Lemma parse_parts_plain (s : string) : Forall plain_part (PurePath.parse_parts s).
Proof.
  unfold PurePath.parse_parts. apply Forall_forall. intros x Hx.
  apply list_elem_of_filter in Hx as [[Hne _] Hx].
  split; [exact Hne|].
  pose proof (split_without_separator "/" s) as H. rewrite Forall_forall in H. by apply H.
Qed.

Lemma removelast_Forall {A} (P : A -> Prop) (l : list A) :
  Forall P l -> Forall P (removelast l).
Proof.
  induction l as [|x l IH]; [done|]. intros H. apply Forall_cons in H as [Hx Hl].
  destruct l as [|y l]; [constructor|]. simpl. constructor; [done|]. by apply IH.
Qed.

Lemma resolve_from_Forall (P : string -> Prop) (p acc : Path) :
  Forall P acc -> Forall P p -> Forall P (PurePath.resolve_from acc p).
Proof.
  revert acc. induction p as [|c p IH]; intros acc Hacc Hp; [done|].
  apply Forall_cons in Hp as [Hc Hp]. simpl. apply IH; [|done].
  destruct (decide (c = "..")).
  - by apply removelast_Forall.
  - apply Forall_app. split; [done|]. by constructor.
Qed.

Lemma str_app_nil_r (s : string) : s +:+ "" = s.
Proof. induction s as [|c s IH]; [done|]. by rewrite StrFacts.app_cons, IH. Qed.

Lemma str_app_assoc (a b c : string) : (a +:+ b) +:+ c = a +:+ (b +:+ c).
Proof. induction a as [|x a IH]; [done|]. by rewrite !StrFacts.app_cons, IH. Qed.

Lemma render_cons (x : string) (q : Path) :
  fold_right (fun part acc => "/" +:+ part +:+ acc) "" (x :: q) =
  String "/" (x +:+ fold_right (fun part acc => "/" +:+ part +:+ acc) "" q).
Proof. reflexivity. Qed.

(** A part that is the start of a run of parts is the start of the first
    of them, when it has no ["/"]. *)
Lemma startswith_last_part (c c' : string) (q' : Path) :
  "/"%char ∉ String.list_ascii_of_string c ->
  Str.startswith
    (c' +:+ fold_right (fun part acc => "/" +:+ part +:+ acc) "" q') c = true ->
  exists k, c' = c +:+ k.
Proof.
  revert c'. induction c as [|a c IH]; intros c' Hc H.
  - exists c'. by rewrite StrFacts.app_nil.
  - simpl in Hc. apply not_elem_of_cons in Hc as [Ha Hc].
    destruct c' as [|b c'].
    + rewrite StrFacts.app_nil in H. destruct q' as [|x q']; [done|].
      rewrite render_cons in H. simpl in H.
      destruct (Ascii.eqb_spec a "/"); [done|discriminate].
    + rewrite StrFacts.app_cons in H. simpl in H.
      destruct (Ascii.eqb_spec a b) as [->|]; [|discriminate].
      destruct (IH c' Hc H) as [k ->]. exists k. by rewrite StrFacts.app_cons.
Qed.

(** A part followed by more parts is the start of a run of parts only if
    it is the first of them, followed by a run that starts with the rest. *)
Lemma startswith_inner_part (c c' : string) (q' : Path) (R' : string) :
  "/"%char ∉ String.list_ascii_of_string c ->
  "/"%char ∉ String.list_ascii_of_string c' ->
  Str.startswith
    (c' +:+ fold_right (fun part acc => "/" +:+ part +:+ acc) "" q')
    (c +:+ String "/" R') = true ->
  c' = c /\
  Str.startswith (fold_right (fun part acc => "/" +:+ part +:+ acc) "" q')
    (String "/" R') = true.
Proof.
  revert c'. induction c as [|a c IH]; intros c' Hc Hc' H.
  - rewrite StrFacts.app_nil in H. destruct c' as [|b c'].
    + by rewrite StrFacts.app_nil in H.
    + rewrite StrFacts.app_cons in H. cbn [Str.startswith] in H. simpl in Hc'.
      apply not_elem_of_cons in Hc' as [Hb _].
      destruct (Ascii.eqb_spec "/" b); [done|discriminate].
  - simpl in Hc. apply not_elem_of_cons in Hc as [Ha Hc].
    rewrite StrFacts.app_cons in H. destruct c' as [|b c'].
    + rewrite StrFacts.app_nil in H. destruct q' as [|x q']; [done|].
      rewrite render_cons in H. cbn [Str.startswith] in H.
      destruct (Ascii.eqb_spec a "/"); [done|discriminate].
    + rewrite StrFacts.app_cons in H. cbn [Str.startswith] in H. simpl in Hc'.
      apply not_elem_of_cons in Hc' as [_ Hc'].
      destruct (Ascii.eqb_spec a b) as [->|]; [|discriminate].
      destruct (IH c' Hc Hc' H) as [-> HR]. done.
Qed.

....................

Assignment: Nothing in the records may be altered; restate them word for word.

Response to this task:
Lemma parse_parts_plain (s : string) : Forall plain_part (PurePath.parse_parts s).
Proof.
  unfold PurePath.parse_parts. apply Forall_forall. intros x Hx.
  apply list_elem_of_filter in Hx as [[Hne _] Hx].
  split; [exact Hne|].
  pose proof (split_without_separator "/" s) as H. rewrite Forall_forall in H. by apply H.
Qed.

Lemma removelast_Forall {A} (P : A -> Prop) (l : list A) :
  Forall P l -> Forall P (removelast l).
Proof.
  induction l as [|x l IH]; [done|]. intros H. apply Forall_cons in H as [Hx Hl].
  destruct l as [|y l]; [constructor|]. simpl. constructor; [done|]. by apply IH.
Qed.

Lemma resolve_from_Forall (P : string -> Prop) (p acc : Path) :
  Forall P acc -> Forall P p -> Forall P (PurePath.resolve_from acc p).
Proof.
  revert acc. induction p as [|c p IH]; intros acc Hacc Hp; [done|].
  apply Forall_cons in Hp as [Hc Hp]. simpl. apply IH; [|done].
  destruct (decide (c = "..")).
  - by apply removelast_Forall.
  - apply Forall_app. split; [done|]. by constructor.
Qed.

Lemma str_app_nil_r (s : string) : s +:+ "" = s.
Proof. induction s as [|c s IH]; [done|]. by rewrite StrFacts.app_cons, IH. Qed.

Lemma str_app_assoc (a b c : string) : (a +:+ b) +:+ c = a +:+ (b +:+ c).
Proof. induction a as [|x a IH]; [done|]. by rewrite !StrFacts.app_cons, IH. Qed.

Lemma render_cons (x : string) (q : Path) :
  fold_right (fun part acc => "/" +:+ part +:+ acc) "" (x :: q) =
  String "/" (x +:+ fold_right (fun part acc => "/" +:+ part +:+ acc) "" q).
Proof. reflexivity. Qed.

(** A part that is the start of a run of parts is the start of the first
    of them, when it has no ["/"]. *)
Lemma startswith_last_part (c c' : string) (q' : Path) :
  "/"%char ∉ String.list_ascii_of_string c ->
  Str.startswith
    (c' +:+ fold_right (fun part acc => "/" +:+ part +:+ acc) "" q') c = true ->
  exists k, c' = c +:+ k.
Proof.
  revert c'. induction c as [|a c IH]; intros c' Hc H.
  - exists c'. by rewrite StrFacts.app_nil.
  - simpl in Hc. apply not_elem_of_cons in Hc as [Ha Hc].
    destruct c' as [|b c'].
    + rewrite StrFacts.app_nil in H. destruct q' as [|x q']; [done|].
      rewrite render_cons in H. simpl in H.
      destruct (Ascii.eqb_spec a "/"); [done|discriminate].
    + rewrite StrFacts.app_cons in H. simpl in H.
      destruct (Ascii.eqb_spec a b) as [->|]; [|discriminate].
      destruct (IH c' Hc H) as [k ->]. exists k. by rewrite StrFacts.app_cons.
Qed.

(** A part followed by more parts is the start of a run of parts only if
    it is the first of them, followed by a run that starts with the rest. *)
Lemma startswith_inner_part (c c' : string) (q' : Path) (R' : string) :
  "/"%char ∉ String.list_ascii_of_string c ->
  "/"%char ∉ String.list_ascii_of_string c' ->
  Str.startswith
    (c' +:+ fold_right (fun part acc => "/" +:+ part +:+ acc) "" q')
    (c +:+ String "/" R') = true ->
  c' = c /\
  Str.startswith (fold_right (fun part acc => "/" +:+ part +:+ acc) "" q')
    (String "/" R') = true.
Proof.
  revert c'. induction c as [|a c IH]; intros c' Hc Hc' H.
  - rewrite StrFacts.app_nil in H. destruct c' as [|b c'].
    + by rewrite StrFacts.app_nil in H.
    + rewrite StrFacts.app_cons in H. cbn [Str.startswith] in H. simpl in Hc'.
      apply not_elem_of_cons in Hc' as [Hb _].
      destruct (Ascii.eqb_spec "/" b); [done|discriminate].
  - simpl in Hc. apply not_elem_of_cons in Hc as [Ha Hc].
    rewrite StrFacts.app_cons in H. destruct c' as [|b c'].
    + rewrite StrFacts.app_nil in H. destruct q' as [|x q']; [done|].
      rewrite render_cons in H. cbn [Str.startswith] in H.
      destruct (Ascii.eqb_spec a "/"); [done|discriminate].
    + rewrite StrFacts.app_cons in H. cbn [Str.startswith] in H. simpl in Hc'.
      apply not_elem_of_cons in Hc' as [_ Hc'].
      destruct (Ascii.eqb_spec a b) as [->|]; [|discriminate].
      destruct (IH c' Hc Hc' H) as [-> HR]. done.
Qed.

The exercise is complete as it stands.